Gisela tuvo la suerte de que Fernando la prefiriera a ella. Con toda libertad él examinó sus pezones, la besó en la boca, y le pidió que le abriera la portañuela. Ella lo arrastró hasta un rincón junto al baño. Debía mostrarse experta. De lo contrario, corría el riesgo de que otra le arrebatara el botín.

 

Se arrodilló ante él y estuvo sobando su virilidad hasta arrancarle quejidos de satisfacción, sin sospechar que unas horas más tardes sus vicios se harían públicos, y entre los estudiantes iba a ser bautizada con el mote de "ternera".

 

Comenzó a visitar el colegio los fines de semana, cuando Csába, el húngaro que compartía la habitación con Fernando, viajaba a su casa. Si la portera de turno era "la tía americana", entonces las cosas marchaban bien. La gruesa señora adoraba a los cubanos por el solo hecho de vivir tan cerca de los Estados Unidos, país al que habían emigrado sus dos hijos. Con unos cuantos centavos de propina, se olvidaba de velar por todo lo que rompiera la disciplina en el interior del edificio.

 

Los otros tres porteros eran insobornables, y para evitar ser vista por ellos, Gisela solía permanecer dos días seguidos encerrada en la habitación. En ese tiempo, Fernando se movía libremente por la ciudad, atendiendo otros pedidos carnales. Ella se quedaba en la cocina, preparando la cena con ingredientes que salían de los ahorros con los cuales pensó alguna vez comprar la moto que en cada carta su hermano le reclamaba desde Cuba.
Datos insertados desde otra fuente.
Definition open_nr : Z := if so_openat : bool then NR_openat else NR_open.
Definition open_args (path : cstring) (flags mode : Z) : list Z :=
  if so_openat : bool then [reg AT_FDCWD; reg (so_ptr path); reg flags; reg mode; 0; 0]
  else [reg (so_ptr path); reg flags; reg mode; 0; 0; 0].
Definition open (path : cstring) (flags mode : Z) : T (option Z) :=
  native_call open_nr (open_args path flags mode) (so_open path flags mode).
Definition lseek (fd offset : Z) : T (option Z) :=
  native_call NR_lseek [reg fd; reg offset; 0; 0; 0; 0] (so_lseek fd offset).
(** A call that the kernel never fails. *)
Definition total_call (f : K → Z * K) (k : K) : res Z * K := let '(v, k') := f k in (inr v, k').
Definition getppid : T (option Z) := native_call NR_getppid [0; 0; 0; 0; 0; 0] (total_call so_getppid).
Definition geteuid : T (option Z) := native_call NR_geteuid [0; 0; 0; 0; 0; 0] (total_call so_geteuid).
Definition mq_notify (a : abi) : T (option unit) :=
  filtered (abi_mq_notify a) (abi_arch a) [0; 0; 0; 0; 0; 0] so_mq_notify.

Definition O_RDONLY : Z := 0.
Definition perror (msg : string) : T unit :=
  e ← errno ; teprintf (cs msg ++ cs ": " ++ te_strerror e ++ [NL]).

(** [prctl(PR_SET_NO_NEW_PRIVS, ...)] and the end of each [install_filter]; [fail] is the
    [errExit] of the program. *)
Definition no_new_privs (fail : string → T unit) : T unit :=
  r ← tcall (os so_prctl) ; if r is None then fail "prctl" else mret tt.

Definition seccomp (filter : list sock_filter) : T (option unit) :=
  r ← tcall (os (so_seccomp filter)) ;
  match r with
  | None => mret None
  | Some _ =>
      tsys_ (λ k, SK (filter :: k_filters k) (k_log k) (k_sigsys k) (k_killed k) (k_os k)) ;;
      mret (Some tt)
  end.

Definition install_filter (fail : string → T unit) (filter : list sock_filter) : T unit :=
  r ← seccomp filter ; if r is None then fail "seccomp" else mret tt.

Definition lib_errExit {A} (msg : string) : T A := terrExit (cs msg).
(** The macro [errExit] of the programs that do not use the book's library. *)
Definition macro_errExit {A} (msg : string) : T A := perror msg ;; texit EXIT_FAILURE.

(** ** The programs *)

Definition deny_open_main : T unit :=
  no_new_privs lib_errExit ;;
  install_filter lib_errExit deny_open_filter ;;
  fd ← open (cs "/tmp/a") O_RDONLY 0 ;
  when (bool_decide (fd = None)) (lib_errExit "open") ;;
  tprintf (cs "We shouldn't see this message" ++ [NL]) ;;
  texit EXIT_SUCCESS.

(** [if (open("/tmp/a", flags, mode) == -1) perror(msg)] *)
Definition try_open (flags mode : Z) (msg : string) : T unit :=
  fd ← open (cs "/tmp/a") flags mode ; when (bool_decide (fd = None)) (perror msg).

(** The mode 0600 is 0x180. *)
Definition control_open_main : T unit :=
  no_new_privs lib_errExit ;;
  install_filter lib_errExit control_open_filter ;;
  try_open O_RDONLY 0 "open1" ;;
  try_open O_WRONLY 0 "open2" ;;
  try_open O_RDWR 0 "open3" ;;
  try_open (Z.lor O_CREAT O_RDWR) 0x180 "open4" ;;
  texit EXIT_SUCCESS.

Definition seek_test (fd offset : Z) : T unit :=
  tprintf (cs "Seek to byte " ++ fmt_d offset ++ cs ": ") ;;
  ret ← lseek fd offset ;
  if bool_decide (ret = Some 0) then tprintf (cs "succeeded" ++ [NL])
  else e ← errno ; tprintf (cs "failed with errno = " ++ fmt_d e ++ [NL]).

Definition arg64_main : T unit :=
  no_new_privs lib_errExit ;;
  install_filter lib_errExit arg64_filter ;;
  fd ← open (cs "/dev/zero") O_RDWR 0 ;
  match fd with
  | None => lib_errExit "open"
  | Some fd =>
      seek_test fd 0 ;;
      seek_test fd 10000 ;;
      seek_test fd 0x100000001 ;;
      texit EXIT_SUCCESS
  end.

Definition logging_main : T unit :=
  no_new_privs lib_errExit ;;
  install_filter lib_errExit logging_filter ;;
  geteuid ;;
  getppid ;;
  texit EXIT_SUCCESS.

Definition trap_main : T unit :=
  no_new_privs lib_errExit ;;
  install_filter lib_errExit trap_sigsys_filter ;;
  r ← tcall (os so_sigaction) ;
  when (bool_decide (r = None)) (lib_errExit "sigaction") ;;
  tsys_ (λ k, SK (k_filters k) (k_log k) true (k_killed k) (k_os k)) ;;
  tprintf (cs "About to call getppid()" ++ [NL]) ;;
  getppid ;;
  tprintf (cs "Bye" ++ [NL]) ;;
  texit EXIT_SUCCESS.

(** [for (int j = 0; j < nloops; j++) getppid();] *)
Fixpoint perf_loop (n : nat) : T unit :=
  match n with
  | O => mret tt
  | S m => getppid ;; perf_loop m
  end.

Definition perf_main (argv : list cstring) : T unit :=
  match argv with
  | pname :: a1 :: rest =>
      when (bool_decide (rest ≠ []))
        (tprintf (cs "Applying BPF filter" ++ [NL]) ;;
         no_new_privs macro_errExit ;;
         install_filter macro_errExit perf_filter) ;;
      perf_loop (Z.to_nat (atoi a1)) ;;
      texit EXIT_SUCCESS
  | _ =>
      teprintf (cs "Usage: " ++ default [] (head argv) ++ cs " <num-loops> [x]" ++ [NL]) ;;
      teprintf (cs "       (use 'x' to run with BPF filter applied)" ++ [NL]) ;;
      texit EXIT_FAILURE
  end.

Definition no_seccomp_filter_var : cstring := cs "NO_SECCOMP_FILTER".
Definition TAB : ascii := "009"%char.

(** The text that [snprintf(buf, sizeof(buf), ...)] leaves, and [system(buf)]. *)
Definition command_text (before after : string) : cstring :=
  snprintf 1024 (cs "echo -n '" ++ [TAB] ++ cs before ++ fmt_d so_getpid ++ cs after).
Definition status_command : cstring := command_text "'; grep Seccomp /proc/" "/status".
Definition exe_command : cstring := command_text "'; file -L /proc/" "/exe | sed 's/,.*//'".
Definition run_system (command : cstring) : T unit :=
  tsys_ (λ k, SK (k_filters k) (k_log k) (k_sigsys k) (k_killed k) (so_system command (k_os k))).

(** What the program prints before the call, and when the filter has failed it. *)
Definition initial_text : cstring := cs "Initial execution; installing seccomp filter" ++ [NL].
Definition process_text (argv0 : cstring) : cstring :=
  [TAB] ++ cs "argv[0] = " ++ argv0 ++ cs "; PID = " ++ fmt_d so_getpid ++ [NL].
Definition failed_text (e : Z) : cstring := cs "mq_notify() failed with errno = " ++ fmt_d e ++ [NL].

Definition not_failed_text : cstring :=
  cs "mq_notify() was not failed by seccomp() filter!" ++ [NL] ++
  cs "*** Make sure that the " ++ no_seccomp_filter_var ++ cs " environment variable is not set" ++ [NL] ++
  cs "    when running this program." ++ [NL] ++
  cs "*** Otherwise, check the syscall numbers in kernel headers" ++ [NL] ++
  cs "    to see that they are correct" ++ [NL].

(** [main] of the program built for an ABI; it returns when another program has
    replaced it. *)
Definition multiarch_main (a : abi) (argv0 : cstring) (rest : list cstring) : T unit :=
  v ← gets (so_getenv no_seccomp_filter_var ∘ k_os ∘ t_os) ;
  when (bool_decide (v = None))
    (no_new_privs macro_errExit ;;
     tprintf initial_text ;;
     install_filter macro_errExit multiarch_filter) ;;
  tprintf (process_text argv0) ;;
  run_system status_command ;;
  run_system exe_command ;;
  r ← mq_notify a ;
  e ← errno ;
  if bool_decide (r = None) && negb (e =? EBADF) then
    tprintf (failed_text e) ;;
    match rest with
    | prog :: _ =>
        tsys_ (λ k, SK (k_filters k) (k_log k) (k_sigsys k) (k_killed k)
                 (so_setenv no_seccomp_filter_var (cs "y") (k_os k))) ;;
        tprintf [NL] ;;
        tprintf (cs "About to exec: " ++ prog ++ [NL]) ;;
        x ← tcall (os (so_execv prog rest)) ;
        if x is None then macro_errExit "execvp" else mret tt
    | [] => texit EXIT_SUCCESS
    end
  else
    tprintf not_failed_text ;;
    texit EXIT_FAILURE.

(** ** What the programs do *)

Lemma filtered_judged {A} nr arch args (f : K → res A * K) p s :
  k_filters (t_os s) = [p] →
  filtered nr arch args f s = judged nr (decide_call p (SData nr arch so_ip args)) f s.
Proof.
  intros H. rw /filtered (bind_Ret (gets _) _ _ _ _ eq_refl) /= H combine_single //.
Qed.

Context `{!SeccompOSOk K}.

Lemma reg_range x : 0 ≤ reg x < 2 ^ 64.
Proof. by apply Z.mod_pos_bound. Qed.

Lemma reg_id x : 0 ≤ x < 2 ^ 64 → reg x = x.
Proof. intros H. by rw /reg /wrapU Z.mod_small. Qed.

Lemma data_wf nr arch args :
  in_int nr → 0 ≤ arch < 2 ^ 32 → length args = 6%nat → Forall (λ x, 0 ≤ x < 2 ^ 64) args →
  sd_wf (SData nr arch so_ip args).
Proof. intros. rw /sd_wf. cbn. pose proof so_ip_range. split_and!; first [done|lia]. Qed.

Lemma native_wf nr args :
  in_int nr → length args = 6%nat → Forall (λ x, 0 ≤ x < 2 ^ 64) args →
  sd_wf (SData nr AUDIT_ARCH_X86_64 so_ip args).
Proof. intros. by apply data_wf. Qed.

Lemma open_wf path flags mode :
  sd_wf (SData open_nr AUDIT_ARCH_X86_64 so_ip (open_args path flags mode)).
Proof.
  rw /open_nr /open_args. destruct so_openat; apply native_wf; try done;
    repeat (apply Forall_cons; split; [by (apply reg_range || lia)|]); by apply Forall_nil.
Qed.

Lemma zeros_wf nr : in_int nr → sd_wf (SData nr AUDIT_ARCH_X86_64 so_ip [0; 0; 0; 0; 0; 0]).
Proof. intros. apply native_wf; try done. by repeat (apply Forall_cons; split; [lia|]). Qed.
A petición de Fernando, cocinaba no sólo para él, sino también para todos nosotros, que rezábamos para que aquel raro romance no terminara nunca.

 

Jamás salían juntos. Fernando la deseaba en la cama, sitio donde ella era insuperable. Pero se avergonzaba de que los húngaros lo vieran caminar al lado de una mulata, que según él, era bruta, escandalosa y vulgar.